─── Recorded information
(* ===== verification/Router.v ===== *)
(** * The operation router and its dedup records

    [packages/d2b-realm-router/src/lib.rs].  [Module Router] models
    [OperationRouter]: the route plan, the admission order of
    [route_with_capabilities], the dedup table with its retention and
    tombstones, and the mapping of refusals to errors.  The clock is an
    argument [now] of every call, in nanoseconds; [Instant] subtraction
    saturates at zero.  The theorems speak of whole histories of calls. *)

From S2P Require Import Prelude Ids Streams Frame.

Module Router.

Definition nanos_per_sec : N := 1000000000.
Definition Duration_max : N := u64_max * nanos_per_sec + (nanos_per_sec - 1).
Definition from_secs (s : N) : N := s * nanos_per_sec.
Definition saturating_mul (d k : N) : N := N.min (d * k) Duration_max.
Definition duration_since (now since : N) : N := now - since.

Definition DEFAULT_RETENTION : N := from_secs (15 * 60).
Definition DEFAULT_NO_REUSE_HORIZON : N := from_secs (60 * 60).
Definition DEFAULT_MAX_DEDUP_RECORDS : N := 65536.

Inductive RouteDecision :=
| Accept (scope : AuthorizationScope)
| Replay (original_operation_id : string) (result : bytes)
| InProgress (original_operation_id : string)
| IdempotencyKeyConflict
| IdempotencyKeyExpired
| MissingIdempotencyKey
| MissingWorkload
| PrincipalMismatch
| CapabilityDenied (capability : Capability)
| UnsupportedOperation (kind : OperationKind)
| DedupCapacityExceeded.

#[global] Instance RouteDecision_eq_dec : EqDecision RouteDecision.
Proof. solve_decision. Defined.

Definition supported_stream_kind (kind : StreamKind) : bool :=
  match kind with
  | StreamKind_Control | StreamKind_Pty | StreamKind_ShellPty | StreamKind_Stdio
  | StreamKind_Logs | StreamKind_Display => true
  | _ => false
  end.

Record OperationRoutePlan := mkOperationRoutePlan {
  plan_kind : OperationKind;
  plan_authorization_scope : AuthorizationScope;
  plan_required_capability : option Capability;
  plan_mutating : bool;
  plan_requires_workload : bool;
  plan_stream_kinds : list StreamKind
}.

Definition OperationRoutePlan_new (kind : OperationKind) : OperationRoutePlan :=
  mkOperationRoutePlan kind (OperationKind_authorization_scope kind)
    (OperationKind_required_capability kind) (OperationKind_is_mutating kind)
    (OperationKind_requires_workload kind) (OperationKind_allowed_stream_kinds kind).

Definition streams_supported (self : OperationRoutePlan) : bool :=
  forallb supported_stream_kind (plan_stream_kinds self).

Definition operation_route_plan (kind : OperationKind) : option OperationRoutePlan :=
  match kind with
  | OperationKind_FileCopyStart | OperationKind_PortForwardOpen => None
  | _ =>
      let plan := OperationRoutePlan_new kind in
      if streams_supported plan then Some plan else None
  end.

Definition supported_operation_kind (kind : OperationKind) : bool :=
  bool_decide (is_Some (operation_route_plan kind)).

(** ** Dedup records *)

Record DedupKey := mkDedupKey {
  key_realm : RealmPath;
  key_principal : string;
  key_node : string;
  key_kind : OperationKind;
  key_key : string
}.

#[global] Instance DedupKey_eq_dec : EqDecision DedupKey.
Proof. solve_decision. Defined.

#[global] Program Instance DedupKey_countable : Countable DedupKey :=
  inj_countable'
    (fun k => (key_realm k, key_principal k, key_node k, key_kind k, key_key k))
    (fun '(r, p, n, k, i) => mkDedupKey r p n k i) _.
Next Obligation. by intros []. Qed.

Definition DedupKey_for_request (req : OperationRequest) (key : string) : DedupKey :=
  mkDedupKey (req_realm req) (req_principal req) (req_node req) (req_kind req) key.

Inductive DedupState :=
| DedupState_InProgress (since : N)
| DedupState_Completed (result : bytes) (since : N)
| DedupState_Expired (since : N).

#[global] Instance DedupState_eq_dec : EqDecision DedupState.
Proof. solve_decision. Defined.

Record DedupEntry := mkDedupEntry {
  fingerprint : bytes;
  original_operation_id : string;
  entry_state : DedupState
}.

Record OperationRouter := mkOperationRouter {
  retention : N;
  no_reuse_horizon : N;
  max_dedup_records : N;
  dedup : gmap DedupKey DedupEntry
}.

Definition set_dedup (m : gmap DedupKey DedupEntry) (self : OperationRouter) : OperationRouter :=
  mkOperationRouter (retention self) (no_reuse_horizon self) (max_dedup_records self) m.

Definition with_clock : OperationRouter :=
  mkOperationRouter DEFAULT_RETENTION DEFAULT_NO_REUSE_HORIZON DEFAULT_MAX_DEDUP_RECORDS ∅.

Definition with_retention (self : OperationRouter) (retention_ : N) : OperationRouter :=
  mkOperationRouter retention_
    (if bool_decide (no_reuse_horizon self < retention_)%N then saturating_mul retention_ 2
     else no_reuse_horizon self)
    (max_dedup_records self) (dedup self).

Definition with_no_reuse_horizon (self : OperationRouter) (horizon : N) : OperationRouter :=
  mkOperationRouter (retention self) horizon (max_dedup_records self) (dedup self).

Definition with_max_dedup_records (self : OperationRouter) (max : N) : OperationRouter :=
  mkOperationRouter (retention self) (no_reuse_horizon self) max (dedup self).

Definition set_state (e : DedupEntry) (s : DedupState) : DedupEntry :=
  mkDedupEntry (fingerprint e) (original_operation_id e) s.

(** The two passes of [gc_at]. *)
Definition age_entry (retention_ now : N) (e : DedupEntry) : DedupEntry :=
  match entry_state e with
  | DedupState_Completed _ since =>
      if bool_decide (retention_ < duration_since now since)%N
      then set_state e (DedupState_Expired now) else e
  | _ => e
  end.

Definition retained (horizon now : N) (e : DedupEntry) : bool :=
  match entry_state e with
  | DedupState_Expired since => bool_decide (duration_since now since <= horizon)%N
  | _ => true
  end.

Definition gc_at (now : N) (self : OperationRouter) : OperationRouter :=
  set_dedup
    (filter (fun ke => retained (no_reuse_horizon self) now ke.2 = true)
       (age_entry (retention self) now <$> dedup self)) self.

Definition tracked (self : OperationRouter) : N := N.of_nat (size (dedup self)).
──────
─── Recorded information
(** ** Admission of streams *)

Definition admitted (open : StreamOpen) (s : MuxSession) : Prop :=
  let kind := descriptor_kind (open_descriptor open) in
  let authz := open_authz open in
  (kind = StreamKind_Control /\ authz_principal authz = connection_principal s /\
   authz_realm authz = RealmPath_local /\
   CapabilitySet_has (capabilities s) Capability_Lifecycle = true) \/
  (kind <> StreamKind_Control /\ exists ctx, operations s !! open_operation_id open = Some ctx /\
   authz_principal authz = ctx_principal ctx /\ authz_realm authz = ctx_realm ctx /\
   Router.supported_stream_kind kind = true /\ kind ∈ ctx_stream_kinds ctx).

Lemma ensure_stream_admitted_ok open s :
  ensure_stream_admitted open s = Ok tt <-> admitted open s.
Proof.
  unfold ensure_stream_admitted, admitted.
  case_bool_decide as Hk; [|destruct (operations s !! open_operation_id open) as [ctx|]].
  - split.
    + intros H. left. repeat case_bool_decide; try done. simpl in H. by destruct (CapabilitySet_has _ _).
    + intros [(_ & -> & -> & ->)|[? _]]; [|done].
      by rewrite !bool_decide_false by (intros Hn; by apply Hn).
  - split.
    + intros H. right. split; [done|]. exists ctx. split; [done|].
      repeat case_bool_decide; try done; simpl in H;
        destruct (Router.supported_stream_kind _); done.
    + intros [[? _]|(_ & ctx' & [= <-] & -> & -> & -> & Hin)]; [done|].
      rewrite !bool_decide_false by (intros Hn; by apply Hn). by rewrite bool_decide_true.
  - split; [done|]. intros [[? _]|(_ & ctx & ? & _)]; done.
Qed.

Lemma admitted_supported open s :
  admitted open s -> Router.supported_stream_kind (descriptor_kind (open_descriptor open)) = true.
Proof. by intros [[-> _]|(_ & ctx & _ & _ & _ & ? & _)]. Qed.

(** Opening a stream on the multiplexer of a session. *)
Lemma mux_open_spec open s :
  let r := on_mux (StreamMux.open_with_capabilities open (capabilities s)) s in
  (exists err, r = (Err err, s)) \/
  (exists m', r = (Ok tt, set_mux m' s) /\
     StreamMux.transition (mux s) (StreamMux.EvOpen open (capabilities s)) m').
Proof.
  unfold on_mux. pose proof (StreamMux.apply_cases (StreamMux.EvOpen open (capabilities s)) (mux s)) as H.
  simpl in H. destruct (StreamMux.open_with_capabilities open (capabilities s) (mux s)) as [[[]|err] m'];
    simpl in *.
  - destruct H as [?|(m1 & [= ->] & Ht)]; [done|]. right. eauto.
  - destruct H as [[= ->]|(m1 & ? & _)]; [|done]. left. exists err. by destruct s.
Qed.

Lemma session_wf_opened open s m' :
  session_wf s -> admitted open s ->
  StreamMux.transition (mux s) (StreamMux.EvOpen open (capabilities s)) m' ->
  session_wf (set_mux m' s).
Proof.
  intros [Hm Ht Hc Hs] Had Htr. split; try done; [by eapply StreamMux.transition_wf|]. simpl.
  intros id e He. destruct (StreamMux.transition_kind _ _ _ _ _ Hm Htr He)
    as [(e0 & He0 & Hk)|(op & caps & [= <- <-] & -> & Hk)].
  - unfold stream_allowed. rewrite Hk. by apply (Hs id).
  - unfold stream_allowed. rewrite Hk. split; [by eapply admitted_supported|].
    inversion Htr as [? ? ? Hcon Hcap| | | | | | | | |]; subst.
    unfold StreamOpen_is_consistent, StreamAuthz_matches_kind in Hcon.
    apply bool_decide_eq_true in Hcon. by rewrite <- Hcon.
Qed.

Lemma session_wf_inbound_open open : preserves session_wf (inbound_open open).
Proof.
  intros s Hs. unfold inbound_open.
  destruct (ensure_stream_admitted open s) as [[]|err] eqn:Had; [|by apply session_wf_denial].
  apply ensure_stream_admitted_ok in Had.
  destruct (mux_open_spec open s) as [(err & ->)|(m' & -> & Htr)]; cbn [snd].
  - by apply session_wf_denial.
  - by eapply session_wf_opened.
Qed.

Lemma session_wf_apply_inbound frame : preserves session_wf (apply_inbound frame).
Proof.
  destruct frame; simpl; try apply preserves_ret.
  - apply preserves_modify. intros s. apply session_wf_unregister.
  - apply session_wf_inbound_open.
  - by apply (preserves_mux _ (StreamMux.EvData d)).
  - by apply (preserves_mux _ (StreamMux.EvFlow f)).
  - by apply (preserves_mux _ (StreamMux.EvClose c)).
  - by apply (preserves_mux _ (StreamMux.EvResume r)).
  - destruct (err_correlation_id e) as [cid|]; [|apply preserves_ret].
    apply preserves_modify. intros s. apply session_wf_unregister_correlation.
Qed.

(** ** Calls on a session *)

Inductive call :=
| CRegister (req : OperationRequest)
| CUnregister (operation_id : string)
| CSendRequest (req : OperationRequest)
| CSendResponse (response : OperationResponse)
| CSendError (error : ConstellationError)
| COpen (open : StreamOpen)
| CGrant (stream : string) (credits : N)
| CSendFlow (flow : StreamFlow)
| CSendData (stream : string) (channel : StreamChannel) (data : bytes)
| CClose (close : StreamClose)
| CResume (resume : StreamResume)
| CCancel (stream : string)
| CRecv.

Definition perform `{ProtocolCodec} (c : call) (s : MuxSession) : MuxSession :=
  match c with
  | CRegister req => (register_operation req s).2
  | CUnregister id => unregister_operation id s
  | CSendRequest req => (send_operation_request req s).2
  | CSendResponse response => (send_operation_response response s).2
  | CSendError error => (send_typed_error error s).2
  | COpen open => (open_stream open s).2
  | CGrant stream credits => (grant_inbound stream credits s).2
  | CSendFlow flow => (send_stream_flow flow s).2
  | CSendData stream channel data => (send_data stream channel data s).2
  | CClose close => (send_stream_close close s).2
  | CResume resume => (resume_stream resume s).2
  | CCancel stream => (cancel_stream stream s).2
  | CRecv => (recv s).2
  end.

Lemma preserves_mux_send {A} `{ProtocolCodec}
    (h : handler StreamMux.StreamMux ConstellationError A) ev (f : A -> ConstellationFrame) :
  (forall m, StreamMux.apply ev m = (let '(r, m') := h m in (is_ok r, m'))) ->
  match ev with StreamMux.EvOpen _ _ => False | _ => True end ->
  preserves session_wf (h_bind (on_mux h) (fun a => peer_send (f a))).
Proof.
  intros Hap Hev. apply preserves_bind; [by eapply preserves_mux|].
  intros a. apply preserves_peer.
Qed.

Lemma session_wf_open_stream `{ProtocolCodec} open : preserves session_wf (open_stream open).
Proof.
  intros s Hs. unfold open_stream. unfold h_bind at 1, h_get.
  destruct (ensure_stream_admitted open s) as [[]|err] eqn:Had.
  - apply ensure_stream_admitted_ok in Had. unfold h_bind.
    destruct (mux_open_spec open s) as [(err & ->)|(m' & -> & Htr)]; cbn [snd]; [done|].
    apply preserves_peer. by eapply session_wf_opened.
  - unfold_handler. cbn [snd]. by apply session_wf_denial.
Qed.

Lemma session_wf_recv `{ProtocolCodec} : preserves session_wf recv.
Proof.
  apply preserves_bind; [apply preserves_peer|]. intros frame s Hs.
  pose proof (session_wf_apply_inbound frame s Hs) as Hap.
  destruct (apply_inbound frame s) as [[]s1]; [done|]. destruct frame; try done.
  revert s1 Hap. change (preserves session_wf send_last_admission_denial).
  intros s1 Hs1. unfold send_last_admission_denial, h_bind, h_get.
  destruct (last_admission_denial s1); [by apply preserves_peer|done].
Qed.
──────
> Required action
Look through the entries above and quote exactly the lines from the line with "CapabilitySet_has (capabilities s)" to the line with "session_wf s -> admitted open s ->", counting both of those lines.

> Answer to this problem
   CapabilitySet_has (capabilities s) Capability_Lifecycle = true) \/
  (kind <> StreamKind_Control /\ exists ctx, operations s !! open_operation_id open = Some ctx /\
   authz_principal authz = ctx_principal ctx /\ authz_realm authz = ctx_realm ctx /\
   Router.supported_stream_kind kind = true /\ kind ∈ ctx_stream_kinds ctx).

Lemma ensure_stream_admitted_ok open s :
  ensure_stream_admitted open s = Ok tt <-> admitted open s.
Proof.
  unfold ensure_stream_admitted, admitted.
  case_bool_decide as Hk; [|destruct (operations s !! open_operation_id open) as [ctx|]].
  - split.
    + intros H. left. repeat case_bool_decide; try done. simpl in H. by destruct (CapabilitySet_has _ _).
    + intros [(_ & -> & -> & ->)|[? _]]; [|done].
      by rewrite !bool_decide_false by (intros Hn; by apply Hn).
  - split.
    + intros H. right. split; [done|]. exists ctx. split; [done|].
      repeat case_bool_decide; try done; simpl in H;
        destruct (Router.supported_stream_kind _); done.
    + intros [[? _]|(_ & ctx' & [= <-] & -> & -> & -> & Hin)]; [done|].
      rewrite !bool_decide_false by (intros Hn; by apply Hn). by rewrite bool_decide_true.
  - split; [done|]. intros [[? _]|(_ & ctx & ? & _)]; done.
Qed.

Lemma admitted_supported open s :
  admitted open s -> Router.supported_stream_kind (descriptor_kind (open_descriptor open)) = true.
Proof. by intros [[-> _]|(_ & ctx & _ & _ & _ & ? & _)]. Qed.

(** Opening a stream on the multiplexer of a session. *)
Lemma mux_open_spec open s :
  let r := on_mux (StreamMux.open_with_capabilities open (capabilities s)) s in
  (exists err, r = (Err err, s)) \/
  (exists m', r = (Ok tt, set_mux m' s) /\
     StreamMux.transition (mux s) (StreamMux.EvOpen open (capabilities s)) m').
Proof.
  unfold on_mux. pose proof (StreamMux.apply_cases (StreamMux.EvOpen open (capabilities s)) (mux s)) as H.
  simpl in H. destruct (StreamMux.open_with_capabilities open (capabilities s) (mux s)) as [[[]|err] m'];
    simpl in *.
  - destruct H as [?|(m1 & [= ->] & Ht)]; [done|]. right. eauto.
  - destruct H as [[= ->]|(m1 & ? & _)]; [|done]. left. exists err. by destruct s.
Qed.

Lemma session_wf_opened open s m' :
  session_wf s -> admitted open s ->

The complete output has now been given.